_What to produce:_ Set down every entry again exactly as it stands below.

Exercise input Start Marker

Lemma group_buckets_cont k pgid H n : hash_ok (k_sched k) H → sched_lock (k_sched k) = true →
  ∀ i count, 0 <= i → i + Z.of_nat n <= PID_HASH_SIZE →
  (∃ j p, i <= j < i + Z.of_nat n ∧ p ∈ H j ∧ member k pgid p) → group_buckets n pgid SIGCONT i count k = Stuck.
Proof using Type*.
  intros Hh Hlock. induction n as [|n IH]; intros i count Hi Hn (j & p & Hj & Hp & Hm); [lia|]. cbn [group_buckets].
  destruct (ho_chain _ _ Hh i) as (h & Hz & Hl); [lia|].
  assert (Hget : on_sched (get_hash i) k = Done (h, k)).
  { unfold on_sched, zoom, get_hash. rewrite Hz. simpl. by destruct k. }
  mstep Hget. unfold bind at 1, gets at 1.
  destruct (group_chain_cont k pgid (H i) Hlock (proc_fuel k) h count Hl) as [[_ Hrun]|[Hno Hrun]];
    [| |unfold bind; by rewrite Hrun|].
  - intros q Hq. destruct (ho_pid _ _ Hh i q) as (y & Hy & _); [lia|done|eauto].
  - apply bucket_fuel; [done|lia].
  - mstep Hrun. apply IH; [lia|lia|]. exists j, p. split; [|done].
    destruct (decide (j = i)) as [->|]; [by apply Hno in Hm|lia].
Qed.
End group.

(** [signal_send_group] with [SIGCONT] never returns when the group has a
    process: it holds [sched_lock] while [signal_send] wakes the process, and
    [task_wake_up_process] acquires the same lock. *)
Theorem signal_group_cont_deadlocks {FA} `{!FrameAllocator FA} (k : kst FA) H pgid i p :
  hash_ok (k_sched k) H → sched_lock (k_sched k) = false →
  0 <= i < PID_HASH_SIZE → p ∈ H i → member k pgid p → signal_send_group pgid SIGCONT k = Stuck.
Proof.
  intros Hh Hlock Hi Hp Hm. unfold signal_send_group. change ((SIGCONT <? 0) || (NSIG <? SIGCONT)) with false. cbv iota.
  unfold bind at 1, on_sched, zoom at 1, sched_acquire, spin_acquire. rewrite Hlock.
  set (k1 := set_k_sched (set_sched_lock true (k_sched k)) k). unfold bind at 1.
  rewrite (group_buckets_cont k1 pgid H (Z.to_nat PID_HASH_SIZE)); [done| |done|lia|lia|].
  - destruct Hh as [H1 H2 H3]. by split.
  - exists i, p. by split; [lia|split].
Qed.

(** ** The frame comes back *)

Lemma in_page_mod va : in_page va = va mod 4096.
Proof. apply (land_ones_mod va 12). done. Qed.
Lemma in_page_step va i : 0 <= i < PAGE_SIZE - in_page va → in_page (va + i) = in_page va + i ∧ page_down (va + i) = page_down va.
Proof.
  rewrite !in_page_mod, !page_down_mod. unfold PAGE_SIZE. intros Hi.
  assert ((va + i) mod 4096 = va mod 4096 + i) as ->; [|lia].
  pose proof (Z.mod_pos_bound va 4096 eq_refl). rewrite Z.add_mod by done. rewrite (Z.mod_small i) by lia. apply Z.mod_small. lia.
Qed.

Section frame.
Context {FA : Type} `{!FrameAllocator FA}.
Implicit Types k : kst FA.

Lemma next_table_mapped (s : vmm FA) t i : has (rd64 (ram s) (slot t i)) PT_VALID = true →
  next_table_alloc t i s = Done (Some (P2V (entry_phys (rd64 (ram s) (slot t i)))), s).
Proof using Type. intros Hv. unfold next_table_alloc, bind, read64, gets. by rewrite Hv. Qed.
Lemma kpte_alloc_mapped k table va : vmm_get_pte_from_table (kram k) (P2V table) va ≠ 0 →
  kpte_alloc table va k = Done (vmm_get_pte_from_table (kram k) (P2V table) va, k).
Proof using Type*.
  unfold vmm_get_pte_from_table. intros H. destruct (P2V table =? 0) eqn:Ht; [done|]. cbv zeta in *.
  destruct (has (rd64 (kram k) (slot (P2V table) (l1_idx va))) PT_VALID) eqn:H1; [|done]. cbn [negb] in *.
  destruct (has (rd64 (kram k) (slot (P2V (entry_phys (rd64 (kram k) (slot (P2V table) (l1_idx va))))) (l2_idx va)))
    PT_VALID) eqn:H2; [|done]. cbn [negb] in *.
  unfold kpte_alloc, on_vm, on_pt, zoom, vmm_get_pte_from_table_alloc. rewrite Ht.
  mstep (next_table_mapped (pt (k_vm k)) _ _ H1). mstep (next_table_mapped (pt (k_vm k)) _ _ H2).
  destruct k as [? [] ? ? ? ? ? ? ?]. done.
Qed.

Exercise input End Marker

_Result for this exercise:_
Lemma group_buckets_cont k pgid H n : hash_ok (k_sched k) H → sched_lock (k_sched k) = true →
  ∀ i count, 0 <= i → i + Z.of_nat n <= PID_HASH_SIZE →
  (∃ j p, i <= j < i + Z.of_nat n ∧ p ∈ H j ∧ member k pgid p) → group_buckets n pgid SIGCONT i count k = Stuck.
Proof using Type*.
  intros Hh Hlock. induction n as [|n IH]; intros i count Hi Hn (j & p & Hj & Hp & Hm); [lia|]. cbn [group_buckets].
  destruct (ho_chain _ _ Hh i) as (h & Hz & Hl); [lia|].
  assert (Hget : on_sched (get_hash i) k = Done (h, k)).
  { unfold on_sched, zoom, get_hash. rewrite Hz. simpl. by destruct k. }
  mstep Hget. unfold bind at 1, gets at 1.
  destruct (group_chain_cont k pgid (H i) Hlock (proc_fuel k) h count Hl) as [[_ Hrun]|[Hno Hrun]];
    [| |unfold bind; by rewrite Hrun|].
  - intros q Hq. destruct (ho_pid _ _ Hh i q) as (y & Hy & _); [lia|done|eauto].
  - apply bucket_fuel; [done|lia].
  - mstep Hrun. apply IH; [lia|lia|]. exists j, p. split; [|done].
    destruct (decide (j = i)) as [->|]; [by apply Hno in Hm|lia].
Qed.
End group.

(** [signal_send_group] with [SIGCONT] never returns when the group has a
    process: it holds [sched_lock] while [signal_send] wakes the process, and
    [task_wake_up_process] acquires the same lock. *)
Theorem signal_group_cont_deadlocks {FA} `{!FrameAllocator FA} (k : kst FA) H pgid i p :
  hash_ok (k_sched k) H → sched_lock (k_sched k) = false →
  0 <= i < PID_HASH_SIZE → p ∈ H i → member k pgid p → signal_send_group pgid SIGCONT k = Stuck.
Proof.
  intros Hh Hlock Hi Hp Hm. unfold signal_send_group. change ((SIGCONT <? 0) || (NSIG <? SIGCONT)) with false. cbv iota.
  unfold bind at 1, on_sched, zoom at 1, sched_acquire, spin_acquire. rewrite Hlock.
  set (k1 := set_k_sched (set_sched_lock true (k_sched k)) k). unfold bind at 1.
  rewrite (group_buckets_cont k1 pgid H (Z.to_nat PID_HASH_SIZE)); [done| |done|lia|lia|].
  - destruct Hh as [H1 H2 H3]. by split.
  - exists i, p. by split; [lia|split].
Qed.

(** ** The frame comes back *)

Lemma in_page_mod va : in_page va = va mod 4096.
Proof. apply (land_ones_mod va 12). done. Qed.
Lemma in_page_step va i : 0 <= i < PAGE_SIZE - in_page va → in_page (va + i) = in_page va + i ∧ page_down (va + i) = page_down va.
Proof.
  rewrite !in_page_mod, !page_down_mod. unfold PAGE_SIZE. intros Hi.
  assert ((va + i) mod 4096 = va mod 4096 + i) as ->; [|lia].
  pose proof (Z.mod_pos_bound va 4096 eq_refl). rewrite Z.add_mod by done. rewrite (Z.mod_small i) by lia. apply Z.mod_small. lia.
Qed.

Section frame.
Context {FA : Type} `{!FrameAllocator FA}.
Implicit Types k : kst FA.

Lemma next_table_mapped (s : vmm FA) t i : has (rd64 (ram s) (slot t i)) PT_VALID = true →
  next_table_alloc t i s = Done (Some (P2V (entry_phys (rd64 (ram s) (slot t i)))), s).
Proof using Type. intros Hv. unfold next_table_alloc, bind, read64, gets. by rewrite Hv. Qed.
Lemma kpte_alloc_mapped k table va : vmm_get_pte_from_table (kram k) (P2V table) va ≠ 0 →
  kpte_alloc table va k = Done (vmm_get_pte_from_table (kram k) (P2V table) va, k).
Proof using Type*.
  unfold vmm_get_pte_from_table. intros H. destruct (P2V table =? 0) eqn:Ht; [done|]. cbv zeta in *.
  destruct (has (rd64 (kram k) (slot (P2V table) (l1_idx va))) PT_VALID) eqn:H1; [|done]. cbn [negb] in *.
  destruct (has (rd64 (kram k) (slot (P2V (entry_phys (rd64 (kram k) (slot (P2V table) (l1_idx va))))) (l2_idx va)))
    PT_VALID) eqn:H2; [|done]. cbn [negb] in *.
  unfold kpte_alloc, on_vm, on_pt, zoom, vmm_get_pte_from_table_alloc. rewrite Ht.
  mstep (next_table_mapped (pt (k_vm k)) _ _ H1). mstep (next_table_mapped (pt (k_vm k)) _ _ H2).
  destruct k as [? [] ? ? ? ? ? ? ?]. done.
Qed.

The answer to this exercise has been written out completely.